Très vite, il apparaît que cette bulle rassurante qu’aurait pu être le Novotel n’en est pas une. Les forces loyales au président déchu contrôlent le Plateau, le quartier des affaires, et celui du palais présidentiel. Les tireurs embusqués et les miliciens pro-Gbagbo font peser une menace constante sur les civils terrés dans les immeubles alentours. Les «patriotes» défilent chaque jour devant l’hôtel allant parfois jusqu’à en secouer les grilles. Le risque est assumé par les reporters de guerre. Il ne peut l’être par les employés de l’hôtel, de plus en plus inquiets pour leur sécurité, ni par les réfugiés qui réclament depuis plusieurs jours leur évacuation par la force Licorne vers le camp militaire français de Port-Bouët. L’enquête judiciaire en cours menée à la fois par les autorités françaises et ivoiriennes déterminera, espérons-le, les raisons de l’opération meurtrière qui a visé le Novotel d’Abidjan. Mais il n’est pas impossible que la volonté de mener un raid punitif contre le lieu de rassemblement d’une presse considérée comme hostile au pouvoir sortant en ait été l’une des causes.  
 
Que cherchait le commando de tueurs ce 4 avril en début d’après-midi ? Des «Blancs», des journalistes ? Une monnaie d’échange ? Les victimes expiatoires d’un régime agonisant ? Toujours est-il que lorsque ces hommes en armes atteignent le 7e étage où se trouve le bureau de Stéphane Frantz di Rippel, ce dernier a un réflexe qui va sauver des vies, les nôtres, et condamner la sienne. Il nie la présence de journaliste dans son hôtel, alors même qu’une quinzaine d’entre eux se trouve à l’étage supérieur. Sortis de la chambre voisine pour intervenir, Yves Lambelin, son adjoint Raoul Adeossi et Chelliah Pandian, responsable d’une filiale de Sifca, sont emmenés eux aussi manu militari.
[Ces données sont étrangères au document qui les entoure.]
(** Read on [time.Since(start)], the time from before the dial to the
    end of the cycle: each cycle that fails without cancellation counts one
    reconnect; [n] failures in a row from the start, each within two
    minutes of its start, sleep 1, 2, 4, ... seconds capped at 60, and
    count [n] reconnects; and after a cycle longer than two minutes the
    wait is one second again, whatever the backoff was, and doubles again
    from there. *)
Lemma Run_reconnects_and_backoff :
  (forall (b : Z) (cy : cycle) (st : Client.state),
      ctx_err cy = false ->
      reconnects (Client.collector (snd (Run_cycle c b cy st)))
      = (reconnects (Client.collector st) + 1)%float)
  /\ (forall (cycles : list cycle) (st : Client.state),
        Forall quick_failure cycles ->
        let n := List.length cycles in
        waits (Run c cycles st) = map backoff_at (seq 0 n)
        /\ running (Run c cycles st) = Some (backoff_at n)
        /\ reconnects (Client.collector (final (Run c cycles st)))
           = Nat.iter n (fun x => (x + 1)%float)
               (reconnects (Client.collector st)))
  /\ (forall (b : Z) (cy : cycle) (cycles : list cycle)
             (st : Client.state) (slept : list Z),
        late_failure cy ->
        Forall quick_failure cycles ->
        fst (Run_cycle c b cy st) = waited Second (2 * Second)
        /\ waits (Run_from c b (cy :: cycles) st slept)
           = (slept ++ map backoff_at (seq 0 (S (List.length cycles))))%list).
Proof.
  split; [| split].
  - apply Run_cycle_reconnects.
  - intros cycles st Hall n. unfold Run.
    change Second with (backoff_at 0).
    destruct (Run_from_quick 0 st [] Hall) as (A & B & C).
    repeat split; assumption.
  - intros b cy cycles st slept Hcy Hall.
    pose proof (Run_cycle_late b st Hcy) as Hw.
    split; [exact Hw |].
    cbn [Run_from]. destruct (Run_cycle c b cy st) as [e st1].
    cbn [fst] in Hw. subst e.
    destruct (Run_from_quick 1 st1 (slept ++ [backoff_at 0])%list Hall)
      as (A & _).
    rewrite A, <- app_assoc. reflexivity.
Qed.

(** Failures without a connected session, each after more than two
    minutes: every wait is one second. *)
Lemma Run_from_slow_attempts (cycles : list cycle) :
  forall (b : Z) (st : Client.state) (slept : list Z),
    Forall (slow_failed_attempt c) cycles ->
    waits (Run_from c b cycles st slept)
    = (slept ++ repeat Second (List.length cycles))%list.
Proof.
  induction cycles as [| cy cycles IH]; intros b st slept Hall.
  - cbn. rewrite app_nil_r. reflexivity.
  - inversion Hall as [| cy' rest (Hf & _ & Hlate) Hrest]; subst.
    pose proof (@Run_cycle_late b cy st (conj Hf Hlate)) as Hw.
    cbn [Run_from]. destruct (Run_cycle c b cy st) as [e st1].
    cbn [fst] in Hw. subst e.
    rewrite (IH _ st1 _ Hrest), <- app_assoc. reflexivity.
Qed.

End StreamFacts.

(** C3.  The backoff is reset by the time since the start of the cycle,
    which is taken before the dial, not by the time the connection was up:
    failures that never had a connected session, each ending more than
    two minutes after its start (a dial that times out), are all followed
    by a wait of one second, where quick failures in a row are to wait 1,
    2, 4, 8, ... seconds.  So it is for six dials that time out after 127
    seconds each. *)
Theorem Run_resets_backoff_without_a_session :
  (forall (L : GoLibrary) (c : Client.t) (cycles : list cycle)
          (st : Client.state),
      Forall (slow_failed_attempt c) cycles ->
      waits (Run c cycles st) = repeat Second (List.length cycles)
      /\ Forall (fun cy => forall st', snd (connectAndRead c (conn cy) st') = st')
           cycles)
  /\ (let c := NewClient "abc123secret" "12345" in
      let cycles := repeat timed_out_cycle 6 in
      Forall (@slow_failed_attempt example_library c) cycles
      /\ waits (@Run example_library c cycles example_state)
         = map (fun s => (s * Second)%Z) [1; 1; 1; 1; 1; 1]%Z
      /\ map backoff_at (seq 0 6)
         = map (fun s => (s * Second)%Z) [1; 2; 4; 8; 16; 32]%Z
      /\ connected (Client.collector
                      (final (@Run example_library c cycles example_state)))
         = false
      /\ Client.slog (final (@Run example_library c cycles example_state))
         = repeat (Warn_websocket_disconnected
                     "websocket dial failed: dial tcp 203.0.113.7:443: connect: connection timed out"
                     Second) 6).
Proof.
  split.
  - intros L c cycles st Hall. split.
    + unfold Run. rewrite (Run_from_slow_attempts Second st [] Hall).
      reflexivity.
    + apply Forall_forall. intros cy Hin st'.
      rewrite Forall_forall in Hall. destruct (Hall cy Hin) as (_ & Hh & _).
      revert Hh. unfold handshake, connectAndRead.
      destruct (dial (conn cy) _); [reflexivity |].
      destruct (strconv_Atoi (Client.deviceID c)); cbn; [| reflexivity].
      destruct (write (conn cy)); [reflexivity | discriminate].
  - cbv zeta. split.
    + repeat constructor; cbn; unfold Minute, Second; lia.
    + repeat split.
Qed.

(** [TestReadLoop_UnparseableMessages]: two unparseable messages, then an
    observation.  The second one brings the counter to 2 and is not logged;
    the observation after it is still stored. *)
Lemma readLoop_parse_errors_witness :
  let c := NewClient "abc123secret" "12345" in
  let before := @after_messages example_library ["not json at all"] example_state in
  let after := @readLoop_message example_library "also {{{ invalid" before in
  Client.parseErrors before = 1%Z
  /\ Client.parseErrors after = 2%Z
  /\ Client.slog after = Client.slog before
  /\ hasObs (Client.collector
               (snd (@readLoop example_library c
                       ["not json at all"; "also {{{ invalid"; "{obs_st"]
                       "EOF" example_state))) = true.
Proof.
  cbv zeta.
  destruct (@readLoop_parse_errors example_library
              (NewClient "abc123secret" "12345")
              ["not json at all"] ["{obs_st"] "also {{{ invalid" "EOF"
              "invalid character" example_state eq_refl)
    as (A & B & C & D).
  - cbn. lia.
  - cbn. unfold MaxInt64. lia.
  - split; [reflexivity |]. split; [exact A |]. split.
    + rewrite C. reflexivity.
    + cbn [app] in D. rewrite D. reflexivity.
Defined.

(** [TestRun_BackoffIncreases], longer: eight connections closed at once
    sleep 1, 2, 4, 8, 16, 32, 60 and 60 seconds and count eight
    reconnects; a failure after a session of five minutes sleeps one
    second, whatever the backoff was. *)
Lemma Run_reconnects_and_backoff_witness :
  let c := NewClient "abc123secret" "12345" in
  Forall quick_failure (repeat quick_cycle 8)
  /\ late_failure late_cycle
  /\ waits (@Run example_library c (repeat quick_cycle 8) example_state)
     = map (fun s => (s * Second)%Z) [1; 2; 4; 8; 16; 32; 60; 60]%Z
  /\ reconnects (Client.collector
                   (final (@Run example_library c (repeat quick_cycle 8)
                             example_state))) = 8%float
  /\ fst (@Run_cycle example_library c (60 * Second) late_cycle example_state)
     = waited Second (2 * Second).
Proof.
  cbv zeta.
  assert (Q : Forall quick_failure (repeat quick_cycle 8)).
  { repeat constructor; cbn; unfold Minute, Second; lia. }
  assert (S : late_failure late_cycle).
  { repeat constructor; cbn; unfold Minute, Second; lia. }
  destruct (@Run_reconnects_and_backoff example_library
              (NewClient "abc123secret" "12345")) as (_ & B & C).
  destruct (B _ example_state Q) as (W & _ & R).
  destruct (C (60 * Second)%Z late_cycle [] example_state [] S (Forall_nil _))
    as (W' & _).
  split; [exact Q |]. split; [exact S |]. split; [| split].
  - rewrite W. reflexivity.
  - rewrite R. reflexivity.
  - exact W'.
Defined.

(* ================================================================= *)
(** ** PollingFallback *)

Section FallbackFacts.
Context {L : GoLibrary}.
Variable r : RESTClient.t.
Variable threshold : Z.

Local Abbreviation step := (RunFallback_tick r threshold).
Local Abbreviation run_from := (RunFallback_from r threshold).
Local Abbreviation marker := RESTClient.disconnectedSince.




Lemma RunFallback_from_cons (t : tick) (post : list tick) (st : RESTClient.state) :
  run_from (t :: post) st
  = (fst (step t st) :: fst (run_from post (snd (step t st))),
     snd (run_from post (snd (step t st)))).
Proof.
  cbn [RunFallback_from]. destruct (step t st) as [a st1]. cbn.
  destruct (run_from post st1); reflexivity.
Qed.





End FallbackFacts.


(* ================================================================= *)
(** ** ObservationCodec: the frame beyond its eighteen slots, and the sign
    of a timestamp *)

Section CodecSlots.
Context {L : GoLibrary}.

Lemma at_app (raw extra : list any) (i : nat) :
  (i < List.length raw)%nat -> at_ (raw ++ extra)%list i = at_ raw i.
Proof. intros Hi. unfold at_. apply app_nth1. exact Hi. Qed.

(** X1.  The slots after the eighteenth are not read: a frame decodes as its
    first eighteen slots do, whatever follows them. *)
Theorem ParseObservation_ignores_trailing_slots (raw extra : list any) :
  (obsSTFieldCount <= List.length raw)%nat ->
  ParseObservation (raw ++ extra)%list = ParseObservation raw.
Proof.
  intros Hlen. unfold obsSTFieldCount in Hlen.
  rewrite (ParseObservation_long raw Hlen).
  rewrite ParseObservation_long
    by (rewrite length_app; unfold obsSTFieldCount; lia).
  rewrite !at_app by lia. reflexivity.
Qed.

(** X2.  Both decoders drop the fraction of a timestamp, truncating toward
    zero; the stream decoder keeps a negative timestamp, the poll decoder
    turns it into 0.  For a float whose integer part [t] is an [int64]:
    a frame with that slot 0 decodes with the timestamp [t], and a poll
    response with that timestamp gives [t] when [t] is not negative, and
    0 otherwise. *)
Theorem timestamp_is_truncated_and_poll_drops_negative
  (n : float) (t : Z) (raw : list any) (ro : restObs.t) :
  float64_trunc n = Some t ->
  (MinInt64 <= t <= MaxInt64)%Z ->
  (obsSTFieldCount <= List.length raw)%nat ->
  at_ raw 0 = any_float64 n ->
  restObs.Timestamp ro = Some n ->
  (exists o, ParseObservation raw = Ok o /\ Timestamp o = t)
  /\ Timestamp (restObsToObservation ro) = (if (0 <=? t)%Z then t else 0%Z).
Proof.
  intros Ht Hr Hlen H0 Hro. split.
  - destruct (ParseObservation_decodes raw t Hlen) as (o & Ho & Hts & _).
    + rewrite H0. cbn. split; [exact Ht | exact Hr].
    + exists o. split; assumption.
  - rewrite restObsToObservation_Timestamp, Hro, Ht.
    unfold MinInt64, MaxInt64 in *.
    destruct (Z.leb_spec 0 t); cbn [andb].
    + destruct (Z.leb_spec t (2 ^ 63 - 1)); [reflexivity | lia].
    + destruct (Z.eqb_spec t (2 ^ 63 - 1 + 1)); [lia | reflexivity].
Qed.

End CodecSlots.

Lemma ParseObservation_ignores_trailing_slots_witness :
  (obsSTFieldCount <= List.length validObsArray)%nat
  /\ @ParseObservation example_library
       (validObsArray ++ [any_string "one more"; any_nil])%list
     = @ParseObservation example_library validObsArray.
Proof.
  assert (H : (obsSTFieldCount <= List.length validObsArray)%nat)
    by (unfold obsSTFieldCount; cbn; lia).
  split; [exact H |].
  exact (@ParseObservation_ignores_trailing_slots example_library
           validObsArray [any_string "one more"; any_nil] H).
Defined.

Lemma timestamp_is_truncated_and_poll_drops_negative_witness :
  (exists o, @ParseObservation example_library
               (set_slot validObsArray 0 (any_float64 (-5.5))) = Ok o
             /\ Timestamp o = (-5)%Z)
  /\ Timestamp (@restObsToObservation example_library (restObs_at (-5.5))) = 0%Z.
Proof.
  apply (@timestamp_is_truncated_and_poll_drops_negative example_library
           (-5.5)%float (-5)%Z
           (set_slot validObsArray 0 (any_float64 (-5.5))) (restObs_at (-5.5))).
  - reflexivity.
  - unfold MinInt64, MaxInt64. lia.
  - unfold obsSTFieldCount. cbn. lia.
  - reflexivity.
  - reflexivity.
Defined.

(* ================================================================= *)
(** ** SnapshotStore: which metrics a scrape shows *)

Section ExportFacts.
Context {L : GoLibrary}.

Lemma map_desc_known_gauge (lv : list string) (d : Desc) (v : float) :
  map metric_desc (known_gauge lv d v) = if negb (math_IsNaN v) then [d] else [].
Proof. unfold known_gauge. destruct (negb (math_IsNaN v)); reflexivity. Qed.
On craint qu’ils aient également été exécutés dans les heures qui ont suivi. Longtemps, nous avons espéré que les quatre disparus étaient détenus comme otages, que des traces de leur survie feraient surface, qu’une demande de rançon allait être transmise. Dans les premiers jours, nous avons même pensé qu’une certaine discrétion médiatique permettrait aux services français œuvrant dans le chaos d’Abidjan de négocier leur libération. Et la terrible confirmation de ce que l’on pressentait est arrivée. A ces hommes avec qui nous avons partagé quelques jours, quelques heures, nous voulons rendre hommage. Beaucoup d’entre nous en sont convaincus, leur sort aurait pu être le nôtre.  
 
Merci à toi, Stéphane, pour ton courage, à vous M. Lambelin, ainsi qu’à Chelliah Pandian et Raoul Adeossi. Nous pensons très fort à vos familles, à vos proches. Nous ne vous oublierons jamais.  
 
Cyril Bensimon grand reporter RFI, Tanguy Berthemet grand reporter Figaro, Dominique Derda correspondant France 2, Omar Ouahmane grand reporter France Culture, Grégory Philipps grand reporter France Info, Bruno Poizeuil preneur de son-monteur TF1, Frédéric Ranc journaliste reporteur d’images France 2, Jean-Philippe Rémy journaliste au Monde, Michel Scott grand reporter TF1, Iker Zabala journaliste reporteur d’images TF1, Michaël Zumstein photographe agence Vu.